Gender and the aging heart:
Dr. Susan Howlett explores how men's and women's hearts age differently
A pioneer in the exploration of aging hearts, Dr. Susan Howlett has discovered profound differences in the way that male and female heart cells function and how this changes with age. Her findings may lead the way to gender-specific heart disease treatments and even preventive therapies based on the effects of sex hormones.
In studies of isolated heart cells, Dr. Howlett has found that young male heart muscle cells contract more forcefully than young female heart cells, but that the power of these contractions weakens steadily with age. Female heart cells don't contract as powerfully to begin with, but they don't lose much strength over time either. Even so, women are still vulnerable to heart disease.
"Men and women tend to develop different kinds of heart disease due to different ways their heart cells change with age," notes Dr. Howlett, a world-renowned heart researcher and professor in Dalhousie's Department of Pharmacology. "Because the mechanisms are different, treatments should be tailored accordingly."
Using an innovative model that micmics a heart attack in a Petri dish, Dr. Howlett has also shown that young female heart cells withstand the effects of a heart attack far better than young male cells. However, the female heart cells lost this resilience with age.

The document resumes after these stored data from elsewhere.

(* ===== verification/LockLive.v ===== *)
(** * The progress that a lock promises to its clients

    The interface of Lock.v with fair runs. A client is at a phase of its use of the
    lock; [LockLive] is what it may rely on if it keeps to the protocol and its
    critical sections end: while a thread waits, some thread gets the lock. The
    second half carries the fairness of a client's runs over to the lock. *)
From stdpp Require Import base list.
From Stdlib Require Import ZArith Lia.
From S2P Require Import Prelude Lock Fair.

(** ** The protocol *)

Inductive phase : Type := Outside | Trying | Holding | Releasing | Returning.

#[export] Instance phase_eq_dec : EqDecision phase.
Proof. solve_decision. Defined.

Definition phase_next (a : lock_act) (p : phase) : option phase :=
  match a, p with
  | LCall, Outside => Some Trying
  | LTau, Trying => Some Trying
  | LAcq, Trying => Some Holding
  | UCall, Holding => Some Releasing
  | LRel, Releasing => Some Returning
  | URet, Returning => Some Outside
  | _, _ => None
  end.

(** A lock and the phases of the threads that use it. *)
Record usage (L : Type) : Type := Usage { us_lock : L; us_phases : list phase }.
Arguments Usage {L} _ _.
Arguments us_lock {L} _.
Arguments us_phases {L} _.

Definition acquired (lab : nat -> option (nat * lock_act)) (j : nat) : Prop :=
  exists t, lab j = Some (t, LAcq).

Section usage.
Context {L : Type} `{Lock L}.

Definition usage_step (t : nat) (a : lock_act) (u u' : usage L) : Prop :=
  lk_step t a (us_lock u) (us_lock u') /\
  exists p p', us_phases u !! t = Some p /\ phase_next a p = Some p' /\
    us_phases u' = <[t := p']> (us_phases u).

(** A thread that goes on by itself; [ready]: one that waits in lock and can move. *)
Definition usage_runnable (ready : L -> nat -> Prop) (u : usage L) (t : nat) : Prop :=
  exists p, us_phases u !! t = Some p /\
    match p with Outside => False | Trying => ready (us_lock u) t | _ => True end.

Record usage_run (ready : L -> nat -> Prop) (n : nat) (st : nat -> usage L)
    (lab : nat -> option (nat * lock_act)) : Prop := {
  ur_init : st 0%nat = Usage (lk_init n) (replicate n Outside);
  ur_moves : moves usage_step st lab;
  ur_fair : fair (usage_runnable ready) st lab;
}.

Lemma usage_other t' a u u' t :
  usage_step t' a u u' -> t' <> t -> us_phases u' !! t = us_phases u !! t.
Proof. intros (_ & p & p' & _ & _ & ->) Hne. by rewrite list_lookup_insert_ne. Qed.

Lemma usage_self t a u u' p :
  usage_step t a u u' -> us_phases u !! t = Some p ->
  exists p', phase_next a p = Some p' /\ us_phases u' !! t = Some p'.
Proof.
  intros (_ & q & q' & Hq & Hn & ->) Hp. rewrite Hq in Hp. injection Hp as ->.
  exists q'. split; [done|]. apply list_lookup_insert_eq. by eapply lookup_lt_Some.
Qed.
End usage.

(** [lk_with]: the lock agrees with the phases. *)
Class LockLive (L : Type) `{Lock L} : Type := {
  lk_ready : L -> nat -> Prop;
  lk_with : L -> list phase -> Prop;
}.

Class LockLiveLaws (L : Type) `{LockLive L} : Prop := {
  lk_with_init n : lk_with (lk_init n) (replicate n Outside);
  lk_with_step t a (u u' : usage L) :
    usage_step t a u u' -> lk_with (us_lock u) (us_phases u) -> lk_with (us_lock u') (us_phases u');
  lk_tau t l l' ph :
    lk_step t LTau l l' -> lk_inv l -> lk_with l ph -> ph !! t = Some Trying;
  lk_progress n st lab i t :
    usage_run lk_ready n st lab -> us_phases (st i) !! t = Some Trying ->
    eventually (acquired lab) i;
}.

(** ** The pthread mutex *)

Definition owns (p : phase) : bool := match p with Holding | Releasing => true | _ => false end.

#[export] Instance mutex_live : LockLive mutex := {
  lk_ready m t := mx_owner m = None;
  lk_with m ph := forall t, mx_owner m = Some t <-> exists p, ph !! t = Some p /\ owns p = true;
}.

Lemma mutex_with_step t a (u u' : usage mutex) :
  usage_step t a u u' -> lk_with (us_lock u) (us_phases u) -> lk_with (us_lock u') (us_phases u').
Proof.
  destruct u as [m ph], u' as [m' ph']. intros (Hs & p & p' & Hp & Hn & Hu) Hw t'. cbn in *. subst ph'.
  pose proof (lookup_lt_Some _ _ _ Hp) as Hlt. specialize (Hw t') as Hw'.
  destruct (decide (t' = t)) as [->|Hne].
  - rewrite list_lookup_insert_eq by done.
    inversion Hs; subst; destruct p; cbn in *; simplify_eq; split; naive_solver.
  - rewrite list_lookup_insert_ne by done. rewrite <- Hw'.
    inversion Hs; subst; cbn in *; try done; split; intros E; try done; try congruence.
Qed.

Lemma mutex_free_step t a m m' :
  mutex_step t a m m' -> mx_owner m = None -> a = LAcq \/ mx_owner m' = None.
Proof. intros Hs Hm. destruct Hs; auto. Qed.

Lemma mutex_rel_step t m m' : mutex_step t LRel m m' -> mx_owner m' = None.
Proof. intros Hs. by inversion Hs. Qed.

Section mutex_run.
Context (n : nat) (st : nat -> usage mutex) (lab : nat -> option (nat * lock_act)).
Context (Hrun : usage_run lk_ready n st lab).

Lemma mutex_run_with j : lk_with (us_lock (st j)) (us_phases (st j)).
Proof.
  apply (run_invariant usage_step (fun u => lk_with (us_lock u) (us_phases u)) st lab).
  - apply Hrun.
  - rewrite (ur_init _ _ _ _ Hrun). cbn. intros t. split; [done|].
    by intros (p & [-> _]%lookup_replicate & ?).
  - intros t a l l' Hs. by apply mutex_with_step with (t := t) (a := a).
Qed.

(** A thread that waits goes on waiting until it has the mutex; the mutex stays
    free until somebody takes it. *)
Lemma mutex_waits t j :
  us_phases (st j) !! t = Some Trying ->
  eventually (acquired lab) j \/ us_phases (st (S j)) !! t = Some Trying.
Proof.
  intros Ht. pose proof (ur_moves _ _ _ _ Hrun j) as Hs.
  destruct (lab j) as [[t' a]|] eqn:El; [|right; by rewrite Hs].
  destruct (decide (t' = t)) as [->|Hne].
  - destruct (usage_self _ _ _ _ _ Hs Ht) as (p' & Hn & Hp).
    destruct a; try done; [right; by injection Hn as <-|].
    left. apply eventually_now. by exists t.
  - right. by rewrite (usage_other _ _ _ _ _ Hs Hne).
Qed.

Lemma mutex_free_waits t i :
  mx_owner (us_lock (st i)) = None -> us_phases (st i) !! t = Some Trying ->
  eventually (acquired lab) i.
Proof.
  intros Hm. apply (fair_leaves usage_step (usage_runnable lk_ready) (fun u t => us_phases u !! t) st lab t
    Trying (fun j => mx_owner (us_lock (st j)) = None) (acquired lab)); [apply Hrun|apply Hrun|..|done].
  - intros j Hj Ht. by exists Trying.
  - intros j t' a Hne Hs Ht. by rewrite (usage_other _ _ _ _ _ Hs Hne).
  - intros j Hj. pose proof (ur_moves _ _ _ _ Hrun j) as Hs.
    destruct (lab j) as [[t' a]|] eqn:El; [|right; by rewrite Hs].
    destruct Hs as [Hs _]. destruct (mutex_free_step _ _ _ _ Hs Hj) as [->|]; [|by right].
    left. apply eventually_now. by exists t'.
  - intros j a Hj Ht El Hs HSj. destruct (usage_self _ _ _ _ _ Hs Ht) as (p' & Hn & _).
    destruct a; try done; [by destruct Hs as [Hs _]; inversion Hs|].
    apply eventually_now. by exists t.
Qed.

(** While [t] waits, the owner leaves its phase. *)
Lemma mutex_owner_leaves t h p i :
  owns p = true ->
  (forall j l p' a, phase_next a p = Some p' -> us_phases (st j) !! h = Some p' ->
     mutex_step h a l (us_lock (st j)) -> us_phases (st j) !! t = Some Trying -> eventually (acquired lab) j) ->
  us_phases (st i) !! t = Some Trying -> us_phases (st i) !! h = Some p -> eventually (acquired lab) i.
Proof.
  intros Hp Hnext.
  apply (fair_leaves usage_step (usage_runnable lk_ready) (fun u t => us_phases u !! t) st lab h
    p (fun j => us_phases (st j) !! t = Some Trying) (acquired lab)); [apply Hrun|apply Hrun|..].
  - intros j Hj Ht. exists p. split; [done|]. by destruct p.
  - intros j t' a Hne Hs Ht. by rewrite (usage_other _ _ _ _ _ Hs Hne).
  - intros j. apply mutex_waits.
  - intros j a Hj Ht El Hs HSj. destruct (usage_self _ _ _ _ _ Hs Ht) as (p' & Hn & Hp').
    apply eventually_next. destruct Hs as [Hs _]. by eapply Hnext.
Qed.

Lemma mutex_releasing_waits t h i :
  us_phases (st i) !! t = Some Trying -> us_phases (st i) !! h = Some Releasing ->
  eventually (acquired lab) i.
Proof.
  apply mutex_owner_leaves; [done|]. intros j l p' a Hn Hp Hs Ht.
  destruct a; try done. apply (mutex_free_waits t); [by eapply mutex_rel_step|done].
Qed.

Lemma mutex_holding_waits t h i :
  us_phases (st i) !! t = Some Trying -> us_phases (st i) !! h = Some Holding ->
  eventually (acquired lab) i.
Proof.
  apply mutex_owner_leaves; [done|]. intros j l p' a Hn Hp _ Ht.
  destruct a; try done. injection Hn as <-. by apply (mutex_releasing_waits t h).
Qed.

Lemma mutex_run_progress i t :
  us_phases (st i) !! t = Some Trying -> eventually (acquired lab) i.
Proof.
  intros Ht. destruct (mx_owner (us_lock (st i))) as [h|] eqn:Ho; [|by apply (mutex_free_waits t)].
  apply (mutex_run_with i) in Ho as (p & Hh & Hp).
  destruct p; try done; [by apply (mutex_holding_waits t h)|by apply (mutex_releasing_waits t h)].
Qed.
End mutex_run.

#[export] Instance mutex_live_laws : LockLiveLaws mutex.
Proof.
  constructor.
  - intros n t. cbn. split; [done|]. by intros (p & [-> _]%lookup_replicate & ?).
  - apply mutex_with_step.
  - intros t l l' ph Hs. inversion Hs.
  - intros n st lab i t Hrun. by apply (mutex_run_progress n st lab Hrun).
Qed.

(** ** Clients *)

(** A system whose threads use a lock: a step is one of its thread's with the lock, or
    one that leaves the lock alone; [rank] bounds the steps of a thread inside its
    critical section, which therefore ends; [ok] is the invariant of the system. *)
Record lock_client {L : Type} `{LockLive L} {W : Type} (step : nat -> option lock_act -> W -> W -> Prop)
    (ok : W -> Prop) (use : W -> usage L) (rank : W -> nat -> nat) : Prop := {
  cl_inv w : ok w -> lk_inv (us_lock (use w));
  cl_lock t a w w' : step t (Some a) w w' -> ok w ->
    lk_with (us_lock (use w)) (us_phases (use w)) -> usage_step t a (use w) (use w');
  cl_quiet t w w' : step t None w w' -> ok w -> use w' = use w /\
    (us_phases (use w) !! t = Some Outside \/
     us_phases (use w) !! t = Some Holding /\ (rank w' t < rank w t)%nat);
  cl_other t t' o w w' : step t' o w w' -> t' <> t -> (rank w' t <= rank w t)%nat;
}.

Section client.
Context {L : Type} `{LockLiveLaws L}.
Context {W : Type} (step : nat -> option lock_act -> W -> W -> Prop) (runnable : W -> nat -> Prop).
Context (ok : W -> Prop) (use : W -> usage L) (rank : W -> nat -> nat).
Context (Hclient : lock_client step ok use rank).
(** A run of it, with all its threads outside the lock at the start. *)
Context (st : nat -> W) (lab : nat -> option (nat * option lock_act)) (n : nat).
Context (Hstart : use (st 0%nat) = Usage (lk_init n) (replicate n Outside)).
Context (Hok : forall j, ok (st j)) (Hmoves : moves step st lab).

Definition use_st (j : nat) : usage L := use (st j).

Definition use_lab (j : nat) : option (nat * lock_act) :=
  match lab j with Some (t, Some a) => Some (t, a) | _ => None end.

Lemma use_move j :
  lk_with (us_lock (use_st j)) (us_phases (use_st j)) ->
  match use_lab j with
  | Some (t, a) => usage_step t a (use_st j) (use_st (S j))
  | None => use_st (S j) = use_st j
  end.
Proof.
  intros Hw. pose proof (Hmoves j) as Hs. unfold use_lab, use_st.
  destruct (lab j) as [[t [a|]]|]; [|eapply cl_quiet; [done..|apply Hok]|by rewrite Hs].
  eapply cl_lock; [done|done|apply Hok|done].
Qed.

Lemma use_with j : lk_with (us_lock (use_st j)) (us_phases (use_st j)).
Proof.
  induction j as [|j IH]; [unfold use_st; rewrite Hstart; apply lk_with_init|].
  pose proof (use_move j IH) as Hs. destruct (use_lab j) as [[t a]|]; [|by rewrite Hs].
  by eapply lk_with_step.
Qed.

(** Only a thread that waits moves inside the lock. *)
Lemma use_tau j t : use_lab j = Some (t, LTau) -> us_phases (use (st j)) !! t = Some Trying.
Proof.
  intros El. pose proof (use_move j (use_with j)) as Hs. rewrite El in Hs.
  eapply lk_tau; [apply Hs|apply (cl_inv _ _ _ _ Hclient), Hok|apply use_with].
Qed.

Lemma use_moves : moves usage_step use_st use_lab.
Proof. intros j. apply use_move, use_with. Qed.

(** The thread uses the lock, or need not. *)
Definition use_served (t j : nat) : Prop :=
  taken use_lab t j \/ ~ usage_runnable lk_ready (use_st j) t.

Lemma use_served_step t j :
  use_served t j \/ (taken lab t j /\ (rank (st (S j)) t < rank (st j) t)%nat) \/
  (~ taken lab t j /\ (rank (st (S j)) t <= rank (st j) t)%nat).
Proof.
  pose proof (Hmoves j) as Hs. unfold use_served, taken, use_lab.
  destruct (lab j) as [[t' o]|] eqn:El.
  - destruct (decide (t' = t)) as [->|Hne].
    + destruct o as [a|]; [by left; left; exists a|].
      destruct (cl_quiet _ _ _ _ Hclient _ _ _ Hs (Hok j)) as [_ [Hp|[_ Hr]]]; [|right; left; split; [by eexists|done]].
      left; right. intros (p & E & Hp'). unfold use_st in E. rewrite Hp in E. by injection E as <-.
    + right; right. split; [intros [? ?]; congruence|]. by eapply cl_other.
  - right; right. split; [by intros [? ?]|]. by rewrite Hs.
Qed.

Lemma use_rank t i j :
  (i <= j)%nat -> eventually (use_served t) i \/ (rank (st j) t <= rank (st i) t)%nat.
Proof.
  intros Hij. induction Hij as [|j Hij IH]; [by right|]. destruct IH as [|IH]; [by left|].
  destruct (use_served_step t j) as [?|[[_ ?]|[_ ?]]]; [left; by exists j|right; lia..].
Qed.

Context (Hfair : fair runnable st lab).
Context (Hrunnable : forall j t, usage_runnable lk_ready (use (st j)) t -> runnable (st j) t).

Lemma use_fair : fair (usage_runnable lk_ready) use_st use_lab.
Proof.
  intros t i. apply (eventually_measure 0 (fun i => rank (st i) t) (use_served t)); [|lia].
  clear i. intros i _.
  destruct (Hfair t i) as (j & Hj & [Ht|Hn]).
  - destruct (use_rank t i j Hj) as [|Hr]; [by left|].
    destruct (use_served_step t j) as [?|[[_ ?]|[? _]]]; [left; by exists j| |done].
    right. exists (S j). split; lia.
  - left. exists j. split; [done|]. right. intros Hu. by apply Hn, Hrunnable.
Qed.

Lemma use_run : usage_run lk_ready n use_st use_lab.
Proof. constructor; [apply Hstart|apply use_moves|apply use_fair]. Qed.

(** While a thread of the system waits for the lock, some thread gets it. *)
Lemma use_progress i t :
  us_phases (use (st i)) !! t = Some Trying -> eventually (fun j => exists t', lab j = Some (t', Some LAcq)) i.
Proof.
  intros Ht. destruct (lk_progress _ _ _ _ _ use_run Ht) as (j & Hj & t' & El).
  exists j. split; [done|]. exists t'. unfold use_lab in El.
  by destruct (lab j) as [[t1 [a|]]|]; [injection El as -> ->| |].
Qed.
End client.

"When estrogen was removed from our female heart cell models, the female cells died just as readily as the male heart cells when exposed to heart-attack conditions," Dr. Howlett says. "In contrast, most of the female cells survived when estrogen was present."
Dr. Howlett's finding sheds light on the ongoing debate surrounding hormone replacement therapy. But she is taking her research beyond hormones, to investigate the pathways that lead to estrogen's protective effect on the heart. "We may be able to find a way to stimulate this protective effect without estrogen," she says. "This could provide safe and effective cardiac protection for men and women alike."